AI : Challenges and Risks of Google's AI-Driven Search Summaries

On a plane heading to Tokyo, I wanted to find out how to get from Narita Airport to the city by train. The airplane Wi-Fi identified me as a US citizen or at least someone Google thought should have access to the AI Overviews introduced earlier in the year. When I searched for “airliner train” in Tokyo, the top result was Google’s AI Overview, created by its Gemini system to intelligently summarize web results.

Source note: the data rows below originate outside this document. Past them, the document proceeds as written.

Lemma filter_of_two_cycle (sp : bool) (d : dtype) (half : F) :
  (forall x : F, fadd fzero x = x) -> (forall x : F, fadd x fzero = x) ->
  (forall x : F, fmul x fone = x) ->
  (forall x : F, fmul fzero x = fzero) -> (forall x : F, fmul x fzero = fzero) ->
  fisinf (fpower (fadd fone fone) fneg_half) = false ->
  fmul (fpower (fadd fone fone) fneg_half) (fpower (fadd fone fone) fneg_half)
    = half ->
  exists At fl,
    matrix_add {| m_sparse := sp; m_dtype := d; m_cols := 2;
                  m_rows := [[fzero; fone]; [fone; fzero]] |} (eye sp 2 d)
      = Some At /\
    normalized_adjacency At true = Some fl /\
    m_rows fl = [[half; half]; [half; half]].
Proof.
  intros A0l A0r M1r M0l M0r Hfin Hsq.
  assert (Hdims : (if sp || sp then Some (2, 2) else Some (2, 2)) = Some (2, 2))
    by (destruct sp; reflexivity).
  exists {| m_sparse := sp && sp; m_dtype := result_type d d; m_cols := 2;
            m_rows := [[fone; fone]; [fone; fone]] |}.
  eexists. split.
  { unfold matrix_add, eye, m_nrows. cbn. rewrite Hdims. cbn.
    rewrite !A0l, !A0r. reflexivity. }
  rewrite normalized_adjacency_unfold, degree_matrix_unfold.
  unfold sum1, clamp, matrix_dot, diag, m_nrows. cbn.
  rewrite !A0l, Hfin. cbn.
  split; [reflexivity|]. cbn.
  rewrite ?M1r, ?M0l, ?M0r, ?A0l, ?A0r.
  rewrite ?M1r, ?M0l, ?M0r, ?A0l, ?A0r, ?Hsq.
  rewrite ?A0l, ?A0r.
  reflexivity.
Qed.

Lemma localpooling_filter_square h A mA symmetric n :
  h !! A = Some (Rank2 mA) -> square n mA ->
  exists At fl r h',
    matrix_add mA (eye (m_sparse mA) n (m_dtype mA)) = Some At /\
    normalized_adjacency At symmetric = Some fl /\
    localpooling_filter A symmetric h = (Some r, h') /\
    h' !! r = Some (Rank2 fl).
Proof.
  intros HA Hsq.
  destruct (matrix_add_eye mA n Hsq) as (At & Hadd & HsqAt & _).
  destruct (normalized_adjacency_square At n symmetric HsqAt)
    as (fl & Hnorm & _).
  pose proof Hsq as (_ & Hc & _).
  exists At, fl, (length h + 3).
  eexists. split; [exact Hadd|]. split; [exact Hnorm|].
  split; [apply (localpooling_filter_rank2 h A mA symmetric At fl HA);
          [rewrite Hc; exact Hadd | exact Hnorm]|].
  replace (length h + 3) with (length h + length [Rank2 mA;
    Rank2 (eye (m_sparse mA) (m_cols mA) (m_dtype mA)); Rank2 At] + 0)
    by (simpl; lia).
  rewrite Nat.add_0_r, <- length_app.
  change [Rank2 mA; Rank2 (eye (m_sparse mA) (m_cols mA) (m_dtype mA));
          Rank2 At; Rank2 fl]
    with ([Rank2 mA; Rank2 (eye (m_sparse mA) (m_cols mA) (m_dtype mA));
           Rank2 At] ++ [Rank2 fl]).
  rewrite app_assoc. apply list_lookup_middle. reflexivity.
Qed.

(** ** The caller's objects *)

Lemma keeps_ret {A} n (x : A) (Q : A -> Prop) : Q x -> keeps n (ret x : M F A) Q.
Proof. intros HQ h Hn. simpl. repeat split; [lia|]. intros y [= <-]. exact HQ. Qed.

Lemma keeps_raise {A} n (Q : A -> Prop) : keeps n (raise : M F A) Q.
Proof. intros h Hn. simpl. repeat split; [lia|]. discriminate. Qed.

Lemma keeps_lift {A} n (o : option A) (Q : A -> Prop) :
  (forall x, o = Some x -> Q x) -> keeps n (lift o : M F A) Q.
Proof.
  intros HQ. destruct o as [x|]; [apply keeps_ret; auto | apply keeps_raise].
Qed.

Lemma keeps_weaken {A} n (m : M F A) (Q Q' : A -> Prop) :
  keeps n m Q -> (forall x, Q x -> Q' x) -> keeps n m Q'.
Proof.
  intros Hm HQ h Hn. destruct (Hm h Hn) as (? & ? & ?). repeat split; auto.
Qed.

Lemma keeps_bind {A B} n (m : M F A) (k : A -> M F B) Q R :
  keeps n m Q -> (forall x, Q x -> keeps n (k x) R) -> keeps n (bind m k) R.
Proof.
  intros Hm Hk h Hn. destruct (Hm h Hn) as (Ht & Hl & HQ).
  unfold bind. destruct (m h) as [[x|] h1]; simpl in *.
  - destruct (Hk x (HQ x eq_refl) h1 ltac:(lia)) as (Ht' & Hl' & HR).
    repeat split; [congruence | lia | exact HR].
  - repeat split; [exact Ht | exact Hl | discriminate].
Qed.

Lemma keeps_load n l : keeps n (load l) (fun _ => True).
Proof. intros h Hn. unfold load. simpl. repeat split; lia. Qed.

Lemma keeps_alloc n v : keeps n (alloc v) (fun l => n <= l).
Proof.
  intros h Hn. unfold alloc. simpl. rewrite length_app. simpl.
  repeat split; [|lia|].
  - rewrite take_app_le by exact Hn. reflexivity.
  - intros x [= <-]. exact Hn.
Qed.

Lemma keeps_store n l v : n <= l -> keeps n (store l v) (fun _ => True).
Proof.
  intros Hl h Hn. unfold store. destruct (l <? length h); simpl.
  - rewrite length_insert, take_insert_ge by exact Hl. repeat split; lia.
  - repeat split; lia.
Qed.

Lemma keeps_load_matrix n l : keeps n (load_matrix l) (fun _ => True).
Proof.
  unfold load_matrix. eapply keeps_bind; [apply keeps_load|].
  intros [X|? ? ? ?] _; [apply keeps_ret; exact I | apply keeps_raise].
Qed.

Lemma keeps_copy n l : keeps n (copy l) (fun r => n <= r).
Proof.
  unfold copy. eapply keeps_bind; [apply keeps_load|].
  intros v _. apply keeps_alloc.
Qed.

Lemma keeps_add n lx ly : keeps n (add_ lx ly) (fun r => n <= r).
Proof.
  unfold add_. eapply keeps_bind; [apply keeps_load_matrix|]. intros x _.
  eapply keeps_bind; [apply keeps_load_matrix|]. intros y _.
  eapply keeps_bind; [apply (keeps_lift _ _ (fun _ => True)); auto|].
  intros s _. apply keeps_alloc.
Qed.

Lemma keeps_add_slice n A i I : keeps n (add_slice A i I) (fun r => n <= r).
Proof.
  unfold add_slice. eapply keeps_bind; [apply keeps_load|].
  intros [X|d r c slices] _; [apply keeps_raise|].
  eapply keeps_bind; [apply (keeps_lift _ _ (fun _ => True)); auto|].
  intros s _.
  eapply keeps_bind; [apply keeps_load_matrix|]. intros y _.
  eapply keeps_bind; [apply (keeps_lift _ _ (fun _ => True)); auto|].
  intros t _. apply keeps_alloc.
Qed.

Lemma keeps_call_normalized_adjacency n l symmetric :
  keeps n (call_normalized_adjacency l symmetric) (fun r => n <= r).
Proof.
  unfold call_normalized_adjacency.
  eapply keeps_bind; [apply keeps_load_matrix|]. intros x _.
  eapply keeps_bind; [apply (keeps_lift _ _ (fun _ => True)); auto|].
  intros r _. apply keeps_alloc.
Qed.

Lemma keeps_setitem n fltr i X :
  n <= fltr -> keeps n (setitem fltr i X) (fun _ => True).
Proof.
  intros Hf. unfold setitem. eapply keeps_bind; [apply keeps_load|].
  intros f _. eapply keeps_bind; [apply keeps_load_matrix|]. intros x _.
  destruct f as [?|d r c slices]; [apply keeps_raise|].
  destruct (i <? length slices); [|apply keeps_raise].
  eapply keeps_bind; [apply (keeps_lift _ _ (fun _ => True)); auto|].
  intros rows _. apply keeps_store. exact Hf.
Qed.

Lemma keeps_sort_indices n fltr :
  n <= fltr -> keeps n (sort_indices fltr) (fun _ => True).
Proof.
  intros Hf. unfold sort_indices. eapply keeps_bind; [apply keeps_load|].
  intros v _. apply keeps_store. exact Hf.
Qed.

Lemma keeps_for_range n range (body : nat -> M F unit) :
  (forall i, keeps n (body i) (fun _ => True)) ->
  keeps n (for_range range body) (fun _ => True).
Proof.
  intros Hb. induction range as [|i rest IH]; simpl.
  - apply keeps_ret. exact I.
  - eapply keeps_bind; [apply Hb|]. intros _ _. exact IH.
Qed.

The overview mentioned options like the “Skyliner,” “Narita Express,” and “Jodan Skyflyer Ultra Express.” While I knew about the Skyliner and Narita Express, the “Jodan Skyflyer Ultra Express” puzzled me. I googled it and found it mentioned only on a blog by a Japan enthusiast named Todd Fong. His post described a fictional flying train, part of his “Illusions of Japan” series, mixing truth and fiction.

Google’s AI had mistakenly included a fictional train in its overview, showing it struggles to discern fiction from fact. This is concerning as AI Overviews often give high trust scores to lesser-known websites. The algorithm combined two real train options with a fictional one, highlighting flaws in its design.

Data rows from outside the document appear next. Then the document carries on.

(** ** More on Band.extract *)

(** X17: for a geometry with an area that is not zero [extract_pixels] is
    [extract_area] of the dataset with the index of the band as the only
    band: neither the strategy nor the array of the band is used.  For a
    point and for a line it is the strategy, applied to [get_array()]. *)
Theorem extract_pixels_by_area (L : Libs) (self : Band) (s : strategy) :
  (∀ pixel_geometry a,
     area L pixel_geometry = Ok a → float_eqb a (FNum 0) = false →
     extract_pixels L self pixel_geometry s
     = area_extract_area L (band_dataset self) pixel_geometry [band_index self])
  ∧ (∀ v, extract_pixels L self (Geom (Point v)) s
          = (arr ← get_array self NdNone; s arr (Geom (Point v))))
  ∧ (∀ vs, extract_pixels L self (Geom (LineString vs)) s
           = (arr ← get_array self NdNone; s arr (Geom (LineString vs)))).
Proof.
  split; [|split].
  - intros pg a Harea Ha. unfold extract_pixels. rewrite Harea.
    cbn [mbind result_bind]. rewrite Ha. reflexivity.
  - intros v. reflexivity.
  - intros vs. reflexivity.
Qed.

Lemma extract_pixels_by_area_witness :
  extract_pixels projected_libs (sample_band north_up float_band)
    (Geom unit_square) (λ _ _, Raise RuntimeError)
  = Ok (Matrix []).
Proof.
  rewrite (proj1 (extract_pixels_by_area projected_libs
                    (sample_band north_up float_band) (λ _ _, Raise RuntimeError))
             (Geom unit_square) (fz 1)).
  - reflexivity.
  - reflexivity.
  - reflexivity.
Defined.

(** X18: on a raster without rotation terms and with both scales different
    from zero, for a geometry whose map coordinates are brought to pixels
    without rounding, when the pixel form of the geometry has no area and
    [strategies.nearest] answers with that pixel form, [extract] returns the
    geometry it was given, whatever strategy it is called with. *)
Theorem extract_returns_geometry (L : Libs) (self : Band) a0 a1 a3 a5 geom arr
    (s : strategy) :
  geomatrix self = Ok (north_up_transform a0 a1 a3 a5) →
  a1 ≠ 0 → a5 ≠ 0 → exact64 a3 →
  Forall (unmaps_exactly a0 a1 a3 a5) (vertices geom) →
  area L (Geom (map_vertices (pixel_vertex (north_up_transform a0 a1 a3 a5))
                  geom)) = Ok (FNum 0) →
  get_array self NdNone = Ok arr →
  strategies_nearest L arr
    (Geom (map_vertices (pixel_vertex (north_up_transform a0 a1 a3 a5)) geom))
  = Ok (Geom (map_vertices (pixel_vertex (north_up_transform a0 a1 a3 a5))
                geom)) →
  extract L self (Geom geom) s = Ok (Geom geom).
Proof.
  intros Hg H1 H5 H3 Hexact Harea Harr Hnearest. unfold extract.
  rewrite (pixel_coordinates_pointwise self _ geom Hg)
    by (apply float_eqb_nonzero; assumption).
  cbn [mbind result_bind]. unfold extract_pixels.
  rewrite Harea. cbn [mbind result_bind].
  change (float_eqb (FNum 0) (FNum 0)) with true. cbn iota.
  rewrite Harr. cbn [mbind result_bind].
  rewrite Hnearest. cbn [mbind result_bind].
  rewrite (map_coordinates_pointwise self _ _ Hg).
  rewrite map_vertices_compose, map_vertices_fix; [reflexivity|].
  eapply Forall_impl; [exact Hexact|].
  intros v Hv. apply map_of_pixel_exact; assumption.
Qed.

Lemma extract_returns_geometry_witness :
  extract projected_libs (sample_band north_up float_band)
    (Geom (LineString [(fz 102, fz 48, None); (fz 104, fz 46, Some (fz 1))]))
    (λ _ _, Raise RuntimeError)
  = Ok (Geom (LineString [(fz 102, fz 48, None);
                          (fz 104, fz 46, Some (fz 1))])).
Proof.
  apply (extract_returns_geometry projected_libs
           (sample_band north_up float_band)
           (Z2Qc 100) (Z2Qc 2) (Z2Qc 50) (Z2Qc (-2)) _
           (PlainArray (FloatArray Float64 [[FNaN; fz 1; FNaN];
                                            [FInf false; FNaN; fz 7]]))).
  - reflexivity.
  - vm_compute. discriminate.
  - vm_compute. discriminate.
  - exact64_compute.
  - maps_exactly_compute.
  - reflexivity.
  - reflexivity.
  - reflexivity.
Defined.

(** ** Dataset.profile *)

Lemma floordiv_1_large w : (2 ≤ w)%Z → py_floordiv 1 w = Ok 0%Z.
Proof.
  intros Hw. unfold py_floordiv. destruct (decide (w = 0%Z)); [lia|].
  rewrite Z.div_1_l by lia. reflexivity.
Qed.

Lemma floordiv_1_negative w : (w < 0)%Z → py_floordiv 1 w = Ok (-1)%Z.
Proof.
  intros Hw. unfold py_floordiv. destruct (decide (w = 0%Z)); [lia|].
  f_equal. symmetry. apply (Z.div_unique_neg 1 w (-1) (1 + w)); lia.
Qed.

Lemma float_of_int_small :
  float_of_int 0 = fz 0 ∧ float_of_int 1 = fz 1 ∧ float_of_int (-1) = fz (-1).
Proof. repeat split; Qc_compute. Qed.

Lemma float_sub_minus_one x : float_sub x (fz (-1)) = float_add x (fz 1).
Proof.
  unfold float_sub, fz. cbn [float_opp].
  replace (- Z2Qc (-1)) with (Z2Qc 1); [reflexivity|].
  apply Qc_is_canon. reflexivity.
Qed.

(** A float minus zero is the float. *)
Lemma float_sub_zero x : is_float64 x → float_sub x (fz 0) = x.
Proof.
  destruct x as [q|s|]; cbn; [|reflexivity|reflexivity].
  intros Hq. replace (q + - Z2Qc 0) with q; [exact Hq|].
  rewrite <- Qc_zero_is_Z2Qc. ring.
Qed.

Lemma profile_offset_1 x : profile_offset x 1 = py_int (float_sub x (fz 1)).
Proof.
  unfold profile_offset. change (py_floordiv 1 1) with (Ok 1%Z).
  cbn [mbind result_bind].
  rewrite (proj1 (proj2 float_of_int_small)). reflexivity.
Qed.

(** X19: the offset that [profile] reads at is [int(x - 1//window)], not
    [int((x - 1)//window)]: it is [int(x - 1)] for a window of 1, [int(x)] for
    every larger window and [int(x + 1)] for a negative one; with a window of
    0 [profile] raises [ZeroDivisionError] on an open raster, before it
    reads. *)
Theorem profile_offset_by_window (x : pyfloat) :
  profile_offset x 0 = Raise ZeroDivisionError
  ∧ profile_offset x 1 = py_int (float_sub x (fz 1))
  ∧ (is_float64 x →
     ∀ window, (2 ≤ window)%Z → profile_offset x window = py_int x)
  ∧ (∀ window, (window < 0)%Z →
       profile_offset x window = py_int (float_add x (fz 1)))
  ∧ (∀ T (R : Raster T) self h y bands,
       gdal_handle self = Ok h →
       profile R self x y bands 0 = Raise ZeroDivisionError).
Proof.
  split; [reflexivity|]. split; [apply profile_offset_1|]. split.
  { intros Hx w Hw. unfold profile_offset. rewrite (floordiv_1_large w Hw).
    cbn [mbind result_bind]. rewrite (proj1 float_of_int_small).
    rewrite (float_sub_zero x Hx). reflexivity. }
  split.
  { intros w Hw. unfold profile_offset. rewrite (floordiv_1_negative w Hw).
    cbn [mbind result_bind]. rewrite (proj2 (proj2 float_of_int_small)).
    rewrite float_sub_minus_one. reflexivity. }
  intros T R self h y bands Hh. unfold profile, dataset_len. rewrite Hh.
  destruct bands; reflexivity.
Qed.

Lemma profile_offset_by_window_witness :
  profile_offset (fz 10) 3 = Ok 10%Z
  ∧ profile_offset (fz 10) 1 = Ok 9%Z
  ∧ profile (sample_raster 1 [fz 1]) (sample_dataset north_up float_band)
      (fz 10) (fz 10) None 0 = Raise ZeroDivisionError.
Proof.
  destruct (profile_offset_by_window (fz 10))
    as (_ & Hone & Hlarge & _ & Hzero).
  split; [|split].
  - rewrite (Hlarge ltac:(exact64_compute) 3%Z); [|lia]. reflexivity.
  - rewrite Hone. reflexivity.
  - apply (Hzero unit _ _ (sample_gdal north_up float_band (Ok "PROJCS"))).
    reflexivity.
Defined.

(** At a float above [2^53] the subtraction of 1 is rounded: to the float
    itself at [2^53 + 4], to 2 less at [2^53 + 2]. *)
Example profile_offset_large :
  profile_offset (fz (2 ^ 53 + 4)) 1 = Ok (2 ^ 53 + 4)%Z
  ∧ profile_offset (fz (2 ^ 53 + 2)) 1 = Ok (2 ^ 53)%Z.
Proof. split; vm_compute; reflexivity. Qed.







(** ** Dataset.nodata and Dataset.dtype *)

(** X22: the [nodata] and the [dtype] of a dataset are those of the first
    band of the raster (index 1 for GDAL), whatever the other bands
    declare. *)
Theorem dataset_nodata_first_band {T} (R : Raster T) (ds : object) h shape gdal :
  ds !! "__gdal__" = Some (PyGdal h) →
  ds !! "shape" = Some shape →
  GetRasterBand h 1 = Ok (Some gdal) →
  dataset_nodata ds = Ok (GetNoDataValue gdal)
  ∧ dataset_dtype R ds = Ok (GetDataTypeName R gdal).
Proof.
  intros Hgdal Hshape Hband. unfold dataset_nodata, dataset_dtype, get_band.
  rewrite (Band_init_returns ds 0 h shape gdal Hgdal Hshape Hband).
  split; reflexivity.
Qed.

Lemma dataset_nodata_first_band_witness :
  dataset_nodata (sample_dataset north_up nan_band) = Ok NdNanStr
  ∧ dataset_dtype (sample_raster 1 []) (sample_dataset north_up nan_band)
    = Ok "Float32"%string.
Proof.
  apply (dataset_nodata_first_band (sample_raster 1 [])
           (sample_dataset north_up nan_band)
           (sample_gdal north_up nan_band (Ok "PROJCS")) (PyShape (2, 3)%Z)
           nan_band); reflexivity.
Defined.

Google has been integrating more content directly into its search results to keep users on its site longer, reducing the need to click through to external websites. This approach has drawn criticism from publishers. AI Overviews are part of this strategy, summarizing content directly in search results and minimizing the need for users to visit external sites.

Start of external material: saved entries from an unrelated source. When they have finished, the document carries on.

(* ===== verification/Mp1Monitor.v ===== *)
(** * MP1: the module as a whole

    The entries of src/MP1/mp1.c as steps of a transition system, its
    refinement of a registry of processes, the periodic update, and the
    unloading of the module. *)
From Stdlib Require Import Ascii String.
From stdpp Require Import base gmap sets list strings.
From Stdlib Require Import ZArith Lia.
From S2P Require Import Prelude CString Kernel Mp1 Mp1State Mp1Entry Mp1Read.

Open Scope Z_scope.
Open Scope c_scope.

(** What happens to the module, with what its callers see of it. *)
Inductive event : Type :=
  | Write (ubuf : Datatypes.list ascii) (r : Z)
  | Read (offset : Z) (r : Datatypes.list ascii * Z * Z)
  | Tick
  | Work
  | Kernel.

(** ** The specification: a registry of processes *)

Definition read_result (r : registry_t) (offset : Z) : Datatypes.list ascii * Z * Z :=
  if i32 (Z.of_nat (length r)) =? 0 then (errinfo ++ [NUL], 0, offset + 24)
  else if 0 <? offset then ([], 0, offset)
  else let n := Z.of_nat (length (text r)) in (text r ++ [NUL], n + 1, n).

Inductive spec_step `{Kstrto} (cpu : Z → option Z) : event → registry_t → registry_t → Prop :=
  | spec_register ubuf p r : kstrtoint (c_str (ubuf ++ [NUL])) = inr p →
      spec_step cpu (Write ubuf (Z.of_nat (length ubuf))) r (r ++ [(p, 0)])
  | spec_refuse ubuf e r : kstrtoint (c_str (ubuf ++ [NUL])) = inl e →
      spec_step cpu (Write ubuf e) r r
  | spec_read offset r : spec_step cpu (Read offset (read_result r offset)) r r
  | spec_tick r : spec_step cpu Tick r r
  | spec_refresh r : spec_step cpu Work r (refresh cpu r)
  | spec_kernel r : spec_step cpu Kernel r r.

Section monitor.
Context {L : Type} `{!KList L, !KConst, !Allocator, !Kstrto, !Clock}.
Context `{!KListLaws L, !KConstLaws, !AllocatorLaws, !KstrtoLaws}.
Implicit Types s : @mp1 L.
Variable stale : proc_cpu.

(** ** The steps of the module *)

Inductive step : event → @mp1 L → @mp1 L → Prop :=
  | step_write ubuf r s s' : mywrite stale ubuf s = Ok (r, s') → step (Write ubuf r) s s'
  | step_read offset r s s' : 0 <= offset → myread offset s = Ok (r, s') →
      step (Read offset r) s s'
  | step_tick d s s' : tm s = Some d → d <= jiffies s →
      tm_callback (set_tm None s) = Ok (tt, s') → step Tick s s'
  | step_work w q s s' : queue s = w :: q → wq_callback w (set_queue q s) = Ok (tt, s') →
      step Work s s'
  | step_kernel j p t s : kernel_ok (set_kernel j p t s) → step Kernel s (set_kernel j p t s).

Inductive loaded : @mp1 L → Prop :=
  | loaded_init d q s0 s : mem s0 = ∅ → queue s0 = [] → kernel_ok s0 → q ≠ NULL →
      mp1_init d q s0 = Ok (0, s) → loaded s.

Definition reachable s : Prop :=
  ∃ s0, loaded s0 ∧ rtc (λ s1 s2, ∃ e, step e s1 s2) s0 s.

Record inv s : Prop := mkInv {
  inv_wf : wf (queue s) s;
  inv_lock : lock s = false;
  inv_tm : tm s ≠ None;
  inv_wq : wq s ≠ NULL
}.

Lemma monitor_loaded_inv s : loaded s → inv s ∧ nodes s = [] ∧ queue s = [].
Proof.
  intros [d q s0 s' Hm Hq0 Hk Hq Hrun]. unfold mp1_init, mod_timer in Hrun.
  pose proof errno_pos as (_ & _ & He & _).
  unfold bind, get, modify, ret in Hrun. cbn in Hrun.
  destruct (d =? NULL); cbn in Hrun; [injection Hrun; lia|]. injection Hrun as <-.
  assert (list_nodes INIT_LIST_HEAD = []) as Hnil by apply nodes_init.
  split_and!; [|done|done]. split; [|done..]. split; unfold nodes; cbn -[mem]; rewrite ?Hnil, ?Hq0.
  - constructor.
  - by intros a ?%elem_of_nil.
  - by intros a ?%elem_of_nil.
  - intros a [b Hb]. change (mem s0 !! a = Some b) in Hb. by rewrite Hm in Hb.
  - change (mem s0 !! NULL = None). by rewrite Hm.
  - done.
  - exact Hk.
Qed.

Generative AI, like Google’s system, works with probabilities, predicting the next word in a sequence. This can lead to “hallucinations,” where the AI generates plausible but incorrect information. Google’s AI uses Retrieval Augmented Generation (RAG) to access current search data, providing sources with links to the web. However, these links are often not clicked, or they lead to unreliable content.

There has been excitement over Google’s deal with Reddit for training data, though it wasn’t exclusive. Reddit’s moderated content was expected to improve AI outputs, but AI Overviews have struggled to distinguish satire from fact. Google plans to enhance its AI search capabilities, promising more complex question handling in the future.

The issue of AI hallucinations isn’t unique to Google; it’s a fundamental flaw in generative AI systems. Even years after the launch of models like ChatGPT, the problem persists. Experts can identify errors, but it often requires significant research effort. Users and content creators are seeking ways to avoid AI Overviews, as errors can be misleading.

There’s no easy solution to this problem. Perhaps high-risk features should not be released widely without thorough testing. The EU’s AI Act emphasizes risk assessment, but even companies like Apple have faced criticism for taking too long to roll out AI features. Despite labeling features as beta or experimental, they are still released, raising the risk of misinformation being taken as fact.

People might turn to platforms like YouTube and TikTok for search, but these too are becoming filled with AI-generated content. As AI continues to evolve, we must be cautious about its use and the potential for misinformation.